- Material to process
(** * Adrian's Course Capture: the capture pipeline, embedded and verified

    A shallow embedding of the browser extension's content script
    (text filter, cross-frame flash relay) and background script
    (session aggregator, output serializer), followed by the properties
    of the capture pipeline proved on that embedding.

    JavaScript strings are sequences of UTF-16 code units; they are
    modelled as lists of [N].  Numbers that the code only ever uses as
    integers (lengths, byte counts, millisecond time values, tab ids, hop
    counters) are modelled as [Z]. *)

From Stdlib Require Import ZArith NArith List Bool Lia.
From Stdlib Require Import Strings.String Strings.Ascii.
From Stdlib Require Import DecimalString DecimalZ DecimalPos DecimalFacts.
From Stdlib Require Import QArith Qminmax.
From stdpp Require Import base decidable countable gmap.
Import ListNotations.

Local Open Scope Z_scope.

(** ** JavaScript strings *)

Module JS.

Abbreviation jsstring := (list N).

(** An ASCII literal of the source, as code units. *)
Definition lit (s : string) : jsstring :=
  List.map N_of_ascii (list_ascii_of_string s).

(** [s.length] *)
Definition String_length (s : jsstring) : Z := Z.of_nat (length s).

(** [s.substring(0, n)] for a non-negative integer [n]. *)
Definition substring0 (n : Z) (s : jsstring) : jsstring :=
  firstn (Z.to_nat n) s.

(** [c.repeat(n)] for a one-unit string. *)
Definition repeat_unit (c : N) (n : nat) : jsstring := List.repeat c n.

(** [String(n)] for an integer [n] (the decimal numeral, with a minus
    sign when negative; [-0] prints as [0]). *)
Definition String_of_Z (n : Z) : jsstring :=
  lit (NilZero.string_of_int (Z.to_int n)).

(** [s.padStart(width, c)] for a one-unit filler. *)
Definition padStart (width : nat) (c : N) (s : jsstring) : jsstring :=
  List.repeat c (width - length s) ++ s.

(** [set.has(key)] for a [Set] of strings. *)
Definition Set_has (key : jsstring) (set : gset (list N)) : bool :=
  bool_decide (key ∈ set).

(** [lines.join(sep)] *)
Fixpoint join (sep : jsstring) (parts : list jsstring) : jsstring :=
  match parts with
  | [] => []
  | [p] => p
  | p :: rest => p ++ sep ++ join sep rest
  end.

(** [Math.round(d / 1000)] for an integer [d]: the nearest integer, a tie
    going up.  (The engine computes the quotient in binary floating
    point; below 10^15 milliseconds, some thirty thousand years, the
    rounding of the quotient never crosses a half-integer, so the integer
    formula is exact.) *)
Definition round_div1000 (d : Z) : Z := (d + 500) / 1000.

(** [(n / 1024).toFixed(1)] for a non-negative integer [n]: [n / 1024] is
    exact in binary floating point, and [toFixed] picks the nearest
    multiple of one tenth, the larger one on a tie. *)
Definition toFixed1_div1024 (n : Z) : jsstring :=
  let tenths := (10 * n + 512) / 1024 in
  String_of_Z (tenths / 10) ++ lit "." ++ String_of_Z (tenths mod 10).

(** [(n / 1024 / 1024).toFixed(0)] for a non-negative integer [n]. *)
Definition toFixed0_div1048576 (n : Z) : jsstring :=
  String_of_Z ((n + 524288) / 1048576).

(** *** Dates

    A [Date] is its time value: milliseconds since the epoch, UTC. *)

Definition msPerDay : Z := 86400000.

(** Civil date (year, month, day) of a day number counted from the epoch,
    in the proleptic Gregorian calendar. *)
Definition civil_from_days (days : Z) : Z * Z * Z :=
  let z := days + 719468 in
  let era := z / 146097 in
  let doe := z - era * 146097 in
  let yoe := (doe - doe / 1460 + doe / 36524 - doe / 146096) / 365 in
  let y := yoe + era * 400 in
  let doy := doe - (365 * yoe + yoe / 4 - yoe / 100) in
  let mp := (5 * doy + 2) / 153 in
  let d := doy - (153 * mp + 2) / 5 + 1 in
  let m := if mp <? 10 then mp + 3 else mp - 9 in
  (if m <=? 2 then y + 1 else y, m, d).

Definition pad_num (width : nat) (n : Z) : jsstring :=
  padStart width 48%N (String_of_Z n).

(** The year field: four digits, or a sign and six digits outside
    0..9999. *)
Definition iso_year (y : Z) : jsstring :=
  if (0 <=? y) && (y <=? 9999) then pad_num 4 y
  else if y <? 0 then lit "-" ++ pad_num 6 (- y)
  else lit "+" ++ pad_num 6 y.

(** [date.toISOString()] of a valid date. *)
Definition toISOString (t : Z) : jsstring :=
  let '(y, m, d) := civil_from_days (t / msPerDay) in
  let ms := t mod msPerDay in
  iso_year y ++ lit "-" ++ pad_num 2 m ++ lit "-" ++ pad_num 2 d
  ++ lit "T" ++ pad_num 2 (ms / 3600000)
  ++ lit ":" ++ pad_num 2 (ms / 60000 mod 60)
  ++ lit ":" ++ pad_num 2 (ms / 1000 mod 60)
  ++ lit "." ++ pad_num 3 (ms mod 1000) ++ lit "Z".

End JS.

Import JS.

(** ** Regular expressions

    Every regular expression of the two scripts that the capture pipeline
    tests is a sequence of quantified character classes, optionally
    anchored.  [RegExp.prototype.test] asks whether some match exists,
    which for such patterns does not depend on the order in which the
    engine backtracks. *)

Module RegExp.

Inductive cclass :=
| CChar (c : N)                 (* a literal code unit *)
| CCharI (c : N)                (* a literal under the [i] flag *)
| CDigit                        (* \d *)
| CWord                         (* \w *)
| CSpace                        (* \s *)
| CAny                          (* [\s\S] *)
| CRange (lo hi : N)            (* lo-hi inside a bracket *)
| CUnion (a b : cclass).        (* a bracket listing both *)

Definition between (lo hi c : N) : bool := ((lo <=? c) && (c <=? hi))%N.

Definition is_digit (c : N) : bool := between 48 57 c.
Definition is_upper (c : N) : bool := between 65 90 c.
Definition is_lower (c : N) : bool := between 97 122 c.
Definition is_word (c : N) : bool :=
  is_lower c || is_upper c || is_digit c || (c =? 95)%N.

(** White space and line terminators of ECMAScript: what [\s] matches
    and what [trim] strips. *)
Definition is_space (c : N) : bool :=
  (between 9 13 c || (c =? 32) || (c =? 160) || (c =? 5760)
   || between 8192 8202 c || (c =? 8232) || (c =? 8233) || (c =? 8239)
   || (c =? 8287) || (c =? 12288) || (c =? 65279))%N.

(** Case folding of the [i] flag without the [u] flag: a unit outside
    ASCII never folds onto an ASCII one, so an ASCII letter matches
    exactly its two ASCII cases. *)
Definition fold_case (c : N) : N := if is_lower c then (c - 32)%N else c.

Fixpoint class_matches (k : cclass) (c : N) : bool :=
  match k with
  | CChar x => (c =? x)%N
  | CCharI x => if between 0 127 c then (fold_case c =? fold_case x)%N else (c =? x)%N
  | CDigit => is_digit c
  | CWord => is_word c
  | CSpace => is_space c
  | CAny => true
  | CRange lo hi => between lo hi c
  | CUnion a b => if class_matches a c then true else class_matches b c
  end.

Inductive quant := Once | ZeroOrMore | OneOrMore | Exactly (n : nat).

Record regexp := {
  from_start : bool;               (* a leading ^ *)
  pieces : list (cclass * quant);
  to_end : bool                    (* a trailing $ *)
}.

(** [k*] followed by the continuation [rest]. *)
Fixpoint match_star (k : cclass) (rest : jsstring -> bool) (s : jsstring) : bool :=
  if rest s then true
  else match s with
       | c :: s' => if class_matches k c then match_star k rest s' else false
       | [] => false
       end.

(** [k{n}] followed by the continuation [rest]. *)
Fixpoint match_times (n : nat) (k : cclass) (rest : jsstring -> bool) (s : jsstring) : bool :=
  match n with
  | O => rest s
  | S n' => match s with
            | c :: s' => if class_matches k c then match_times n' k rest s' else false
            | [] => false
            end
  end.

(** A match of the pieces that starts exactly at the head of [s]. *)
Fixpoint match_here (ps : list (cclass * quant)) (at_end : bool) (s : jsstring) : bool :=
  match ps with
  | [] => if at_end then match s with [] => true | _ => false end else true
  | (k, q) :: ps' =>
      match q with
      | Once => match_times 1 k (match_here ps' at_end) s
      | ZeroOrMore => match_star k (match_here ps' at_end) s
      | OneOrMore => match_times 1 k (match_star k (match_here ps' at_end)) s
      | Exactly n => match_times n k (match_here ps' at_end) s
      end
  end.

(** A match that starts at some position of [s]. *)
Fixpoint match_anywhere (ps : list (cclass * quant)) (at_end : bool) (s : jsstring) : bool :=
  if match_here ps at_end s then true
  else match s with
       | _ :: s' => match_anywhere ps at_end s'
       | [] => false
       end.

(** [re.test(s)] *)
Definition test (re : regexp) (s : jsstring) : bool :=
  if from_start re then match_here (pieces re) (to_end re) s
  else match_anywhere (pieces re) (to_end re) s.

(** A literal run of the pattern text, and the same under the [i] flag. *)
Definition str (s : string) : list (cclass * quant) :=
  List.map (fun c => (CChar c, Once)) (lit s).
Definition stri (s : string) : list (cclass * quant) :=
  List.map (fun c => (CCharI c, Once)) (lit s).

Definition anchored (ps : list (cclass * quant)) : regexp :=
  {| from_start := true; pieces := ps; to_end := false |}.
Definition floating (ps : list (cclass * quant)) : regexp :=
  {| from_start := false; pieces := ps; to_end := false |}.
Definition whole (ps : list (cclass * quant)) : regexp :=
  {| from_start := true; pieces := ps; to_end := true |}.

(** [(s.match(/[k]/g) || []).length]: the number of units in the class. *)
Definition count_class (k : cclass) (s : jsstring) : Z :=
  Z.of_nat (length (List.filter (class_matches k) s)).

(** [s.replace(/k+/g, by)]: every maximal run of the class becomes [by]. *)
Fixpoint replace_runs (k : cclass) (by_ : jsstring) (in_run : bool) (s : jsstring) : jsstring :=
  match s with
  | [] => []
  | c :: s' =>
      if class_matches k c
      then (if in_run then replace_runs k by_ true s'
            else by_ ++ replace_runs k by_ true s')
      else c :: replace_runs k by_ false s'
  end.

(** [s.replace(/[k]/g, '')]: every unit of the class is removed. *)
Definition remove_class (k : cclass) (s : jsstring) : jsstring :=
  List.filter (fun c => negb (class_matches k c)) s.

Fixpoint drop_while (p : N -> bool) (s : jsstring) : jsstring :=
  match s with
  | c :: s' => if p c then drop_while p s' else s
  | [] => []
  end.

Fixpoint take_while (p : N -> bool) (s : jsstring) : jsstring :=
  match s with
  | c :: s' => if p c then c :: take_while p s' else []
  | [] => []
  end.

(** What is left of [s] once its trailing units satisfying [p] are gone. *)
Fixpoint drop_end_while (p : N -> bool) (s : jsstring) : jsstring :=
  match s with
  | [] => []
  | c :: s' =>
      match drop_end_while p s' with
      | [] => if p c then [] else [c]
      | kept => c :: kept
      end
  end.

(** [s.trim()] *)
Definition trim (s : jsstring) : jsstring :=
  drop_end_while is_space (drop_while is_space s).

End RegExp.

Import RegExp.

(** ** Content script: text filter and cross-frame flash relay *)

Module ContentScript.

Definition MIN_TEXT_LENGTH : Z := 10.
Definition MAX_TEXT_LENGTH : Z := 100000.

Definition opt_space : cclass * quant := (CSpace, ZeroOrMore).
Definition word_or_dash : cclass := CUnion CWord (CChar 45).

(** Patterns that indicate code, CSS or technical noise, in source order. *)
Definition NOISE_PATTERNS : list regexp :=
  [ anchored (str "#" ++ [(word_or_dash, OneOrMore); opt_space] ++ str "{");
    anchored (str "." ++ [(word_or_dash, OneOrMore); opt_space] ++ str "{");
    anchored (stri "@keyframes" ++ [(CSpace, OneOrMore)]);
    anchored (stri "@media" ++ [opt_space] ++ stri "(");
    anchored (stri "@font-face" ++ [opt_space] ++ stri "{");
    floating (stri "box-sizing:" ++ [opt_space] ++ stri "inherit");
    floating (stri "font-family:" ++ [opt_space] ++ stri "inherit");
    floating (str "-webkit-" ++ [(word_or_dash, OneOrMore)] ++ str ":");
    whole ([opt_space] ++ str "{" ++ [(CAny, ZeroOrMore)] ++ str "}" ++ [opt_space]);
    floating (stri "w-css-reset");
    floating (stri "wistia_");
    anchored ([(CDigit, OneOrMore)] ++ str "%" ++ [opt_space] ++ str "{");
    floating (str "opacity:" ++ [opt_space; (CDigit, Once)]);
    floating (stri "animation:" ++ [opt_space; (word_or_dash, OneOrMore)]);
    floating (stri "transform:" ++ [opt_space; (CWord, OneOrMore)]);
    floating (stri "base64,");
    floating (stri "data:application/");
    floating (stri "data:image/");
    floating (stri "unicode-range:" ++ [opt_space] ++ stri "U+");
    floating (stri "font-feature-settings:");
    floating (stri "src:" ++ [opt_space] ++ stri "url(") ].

- Prompt
Go through the material above, and wherever a line holds the word "data", copy it.

- Response to this task
    floating (stri "data:application/");
    floating (stri "data:image/");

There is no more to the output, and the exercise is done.